Education is not medicine. A school is not a controlled laboratory. The effectiveness of a teaching method depends on countless factors—the skill and personality of the teacher, the background and motivation of the students, the culture of the school, the socioeconomic environment in which it operates. These factors cannot be controlled or isolated. What works in one school may fail in another. What works for one teacher may not work for another.
But the technocrats were not interested in complexity. The obsession with “what works” was not a genuine pursuit of knowledge—it was a political strategy, designed to give Gove’s reforms the authority of science.
Labour’s Ongoing Captivity to the Technocratic Mindset
One might have expected Labour under Keir Starmer to challenge this technocratic vision. Instead, the party remains trapped in the same loop, still fixated on evidence-based policy, data-driven interventions, and school performance metrics.

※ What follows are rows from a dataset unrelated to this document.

(* ===== verification/SendLayerWitness.v ===== *)
(** * The send layer: witnesses

    A Bulk fan-out, digests that use up a peer's Bulk depth, a fan-out under a
    spent byte budget, a send that waits for bytes, and a late registration that
    leaks Bulk depth. *)

From S2P Require Import Prelude Types Float64 MessageCache PeerTiming TopicMesh Announce EagerReply Identity Plumtree PlumtreeWitness KeyCodec KeyCacheWitness SendBudget Admission Egress EgressProps SendLayer SendLayerProps SendLayerFence.
Import F64 Timing MessageCache TopicMesh Announce EagerReply SendLayer SendLayerProps SendLayerFence.
Import PlumtreeWitness(libm, iter_peers, messages_lru).
Import KeyCacheWitness(toy_hashes, toy_postcard).

#[local] Open Scope Z_scope.

Module SendLayerWitness.

#[local] Existing Instance libm.
#[local] Existing Instance iter_peers.
#[local] Existing Instance messages_lru.
#[local] Existing Instance toy_hashes.
#[local] Existing Instance toy_postcard.
#[local] Instance intents_iter : HashIter Egress.RecoveryIntentKey Egress.Intent := canonical_iter.
#[local] Instance counts_iter : HashIter Egress.Id Z := canonical_iter.

Definition p1 : PeerId := mkPeerId (replicate 32 1).
Definition p2 : PeerId := mkPeerId (replicate 32 2).
Definition p3 : PeerId := mkPeerId (replicate 32 3).
Definition tp : TopicId := mkTopicId (replicate 32 7).
Definition cooling : AdaptiveCoolingConfig := Timing.config_default.
Definition admission (prio : TopicPriority) : Admission.AdmissionControl :=
  Admission.with_registry Admission.new (Admission.register (Admission.registry Admission.new) tp prio).

(** ** A Bulk fan-out to three peers, one of them not connected *)

Definition relay : Frame := mkFrame tp "EAGER" [1; 2] (λ _, [1; 2]) false.
Definition bulk_start : Node := mkNode (mkShared _ (admission Bulk) (Egress.disabled 0) ∅ 1 []) ∅ [].
Definition bulk_fan : list Op :=
  [OFanout 0 relay [p1; p2; p3]; OFan 0 (ECooled 0 (Some {[p1; p2]})); OFan 0 (EAdmitOne None); OFan 0 (EAdmitOne None); OFan 0 (EAdmitOne None);
   OFan 0 ENext; OFan 0 (EClaims 0 (λ i, (None, bool_decide (i = 0%nat))))].
Definition bulk_end : list Op := [OFan 0 (ESend 0 Engaged); OFan 0 (ESend 0 (Answer RSent)); OFan 0 (ECollect 0 (λ _, None))].

Definition reached (n : Node) (ops : list Op) : Node := default n (run cooling n ops).

Lemma bulk_fresh : fresh bulk_start.
Proof.
  split; [reflexivity|reflexivity| |reflexivity]. apply (Admission.depth_ok_new Admission.config_default). by split; vm_compute.
Qed.

Lemma bulk_depth_exact_witness :
  run cooling bulk_start (bulk_fan ++ bulk_end) = Some (reached bulk_start (bulk_fan ++ bulk_end)) ∧
  Admission.depth (adm (shared (reached bulk_start bulk_fan))) p1 = 1 ∧
  ∀ p, Admission.depth (adm (shared (reached bulk_start (bulk_fan ++ bulk_end)))) p = 0.
Proof.
  assert (run cooling bulk_start (bulk_fan ++ bulk_end) = Some (reached bulk_start (bulk_fan ++ bulk_end))) as E by (vm_compute; reflexivity).
  split; [exact E|]. split; [vm_compute; reflexivity|]. intros p.
  replace 0 with (leaked p (reached bulk_start (bulk_fan ++ bulk_end))) by (vm_compute; reflexivity). revert p.
  apply (bulk_depth_exact cooling bulk_start (reached bulk_start (bulk_fan ++ bulk_end)) (bulk_fan ++ bulk_end)); [exact bulk_fresh| |exact E|].
  - apply settled_without_registration. repeat (apply Forall_cons_2; [exact I|]). apply Forall_nil_2.
  - vm_compute. reflexivity.
Defined.

(** ** Digests to a peer without an outbound permit

    Each of the 64 rounds takes Bulk depth and gives none back; then a relay to
    the same peer is refused. *)

Definition digest : Frame := mkFrame tp "ANTI_ENTROPY" [3] (λ _, [3]) false.
Definition digest_start : Node :=
  mkNode (mkShared _ (admission Bulk) (Egress.disabled 0) {[tp := mkTopic (TopicMesh.mesh_new 8) queues_new (MessageCache.new 4 1024 0) [] ∅]} 1 []) ∅ [].
Definition digest_round : list Op :=
  [OBack 0 BDigest digest [p1]; OFan 0 (EReserve 0); OFan 0 ENext; OFan 0 (EBackClaim 0 (Some {[p1]}) (λ _, None) (λ _, (None, false)))].
Definition digests : list Op := concat (replicate 64 digest_round).
Definition relayed : list Op := [OSend 0 p1 relay 0; OStep 0 (ECool 0)].

Lemma digest_run n ops : bool_decide (is_Some (run cooling n ops)) = true → run cooling n ops = Some (reached n ops).
Proof. intros [n' E]%bool_decide_eq_true. unfold reached. by rewrite E. Qed.

Lemma digests_use_up_bulk_depth :
  (admit_raw (shared (reached digest_start (concat (replicate 63 digest_round)))) relay p1 None false).2 = true ∧
  (admit_raw (shared (reached (reached digest_start digests) relayed)) relay p1 None false).2 = false.
Proof.
  split; [vm_compute; reflexivity|]. apply (unclaimed_digests_block_bulk cooling digest_start (reached digest_start digests) (reached (reached digest_start digests) relayed) digests relayed).
  - split; [reflexivity|reflexivity| |reflexivity]. apply (Admission.depth_ok_new Admission.config_default). by split; vm_compute.
  - apply settled_without_registration. repeat (apply Forall_cons_2; [exact I|]). apply Forall_nil_2.
  - apply digest_run. vm_compute. reflexivity.
  - apply digest_run. vm_compute. reflexivity.
  - vm_compute. intros ?; discriminate.
  - vm_compute. reflexivity.
Qed.

(** Had the priority been registered between the start of a send and its
    admission, nobody would release the depth. *)
Definition late : list Op :=
  [OSend 0 p1 relay 0; ORegister tp Bulk; OStep 0 (ECool 0); OStep 0 (EAdmit None None); OStep 0 (EClaim 0 None true); OStep 0 (ETask Engaged);
   OStep 0 (ETask (Answer RSent)); OStep 0 (EBook 0 (λ _, None))].
Lemma late_registration_leaks :
  let n := reached (mkNode (mkShared _ Admission.new (Egress.disabled 0) ∅ 1 []) ∅ []) late in
  threads n = ∅ ∧ length (log n) = 1%nat ∧ Admission.depth (adm (shared n)) p1 = 1.
Proof. vm_compute. done. Qed.

(** ** A relayed fan-out under a spent byte budget

    The budget holds 200 bytes, 50 of them for recovery: the first frame fits,
    the second does not, the two short ones do; of these one peer is not
    connected and the other's lane is full. *)

Definition p4 : PeerId := mkPeerId (replicate 32 4).
Definition budget : Egress.LeafEgressConfig := Egress.mkConfig 0 1000 200 100 Egress.ShedNormal.
Definition enforced : Egress.LeafEgressLimiter := (Egress.configure (Egress.disabled 0) (Some budget) 0).1.
Definition long (p : PeerId) : list Z := replicate (if decide (p = p1 ∨ p = p2) then 80 else 10)%nat 9.
Definition heavy : Frame := mkFrame tp "EAGER" [1; 2] long false.
Definition shed_start : Shared := mkShared _ (admission Normal) enforced ∅ 1 [].
Definition shed_fan : list Op :=
  [OFanout 0 heavy [p1; p2; p3; p4]; OFan 0 (EReserve 0); OFan 0 (EReserve 0); OFan 0 (EReserve 0); OFan 0 (EReserve 0); OFan 0 ENext;
   OFan 0 (ECooled 0 (Some {[p1; p2; p4]})); OFan 0 (EAdmitOne None); OFan 0 (EAdmitOne None); OFan 0 (EAdmitOne None); OFan 0 ENext;
   OFan 0 (EClaims 0 (λ i, (Some true, bool_decide (i = 0%nat)))); OFan 0 (ESend 0 Engaged); OFan 0 (ESend 0 (Answer RSent)); OFan 0 (ECollect 0 (λ _, None))].

Lemma fanout_accounts_balance_witness :
  let n := reached (mkNode shed_start ∅ []) shed_fan in
  Forall done_ok (log n) ∧
  match log n with [DoneFan _ counts l] => counts = mkFanout 4 1 1 1 0 0 1 1 0 ∧ l = [p1] | _ => False end ∧ wire (shared n) = [(p1, replicate 80 9)].
Proof.
  split; [|vm_compute; done]. apply (fanout_accounts_balance cooling shed_start shed_fan). vm_compute. reflexivity.
Defined.

(** ** A relayed request that waits for its bytes *)

Definition request : Frame := mkFrame tp "IWANT" [1] (λ _, replicate 60 9) false.
Definition waiting : list Op :=
  [OSend 0 p1 request 0; OStep 0 (EPoll 0); OStep 0 (ECool 0); OStep 0 (EAdmit None None); OStep 0 (EClaim 0 None true)].

Lemma fence_admits_every_send_witness :
  let n := reached (mkNode shed_start ∅ []) waiting in
  let r := Some (Egress.mkReservation (f_key request p1) 1) in
  task_step (shared n) request p1 (KGate r) Engaged = Some (transmit (shared n) p1 (replicate 60 9), KFly).
Proof.
  set (n := reached (mkNode shed_start ∅ []) waiting). set (a := mkAttempt p1 SendAttemptKind.Normal None).
  apply (fence_admits_every_send cooling shed_start waiting n 0 (TSingle (mkJob p1 request Normal) (SSend a (KGate (Some (Egress.mkReservation (f_key request p1) 1)))))).
  - apply (EgressProps.configure_effect (Egress.disabled 0) (Some budget) 0); [apply EgressProps.disabled_ok|]. intros cfg [= <-]. by repeat split; vm_compute.
  - repeat (apply Forall_cons_2; [exact I|]). apply Forall_nil_2.
  - vm_compute. reflexivity.
  - vm_compute. reflexivity.
  - apply list_elem_of_singleton. reflexivity.
Defined.
End SendLayerWitness.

Starmer’s Labour, much like Blair’s, is obsessed with proving its competence. Shadow Education Secretary Bridget Phillipson talks about “what works” in education, but seldom if ever about what education is for. Labour continues to accept the premise that education must be managed, measured, and optimised, rather than debated, reimagined, and liberated from bureaucracy.
What Has 40 Years of Technocracy Delivered?
After four decades of competition, performance metrics, and evidence-based interventions, British education is hollowed out.
Schools are more accountable than ever before, but is learning better? Students sit more exams, but are they more educated? Teachers follow evidence-based best practices, but are they more effective?
The answer is far from clear. What is clear is that something vital has been lost—a sense of education as a deep, formative process, not just a set of measurable outcomes.
Breaking the Spell of Technocracy
Education cannot be treated as a factory, and learning cannot be measured like production outputs. The obsession with “what works” has blinded policymakers to a deeper truth: education is about wisdom, judgment, and understanding, not just efficiency and performance.
If British education is to recover its purpose, it must break free from the managerial mindset. It must trust teachers, not algorithms. It must embrace complexity, not just measurement. And above all, it must ask not just what works, but what matters.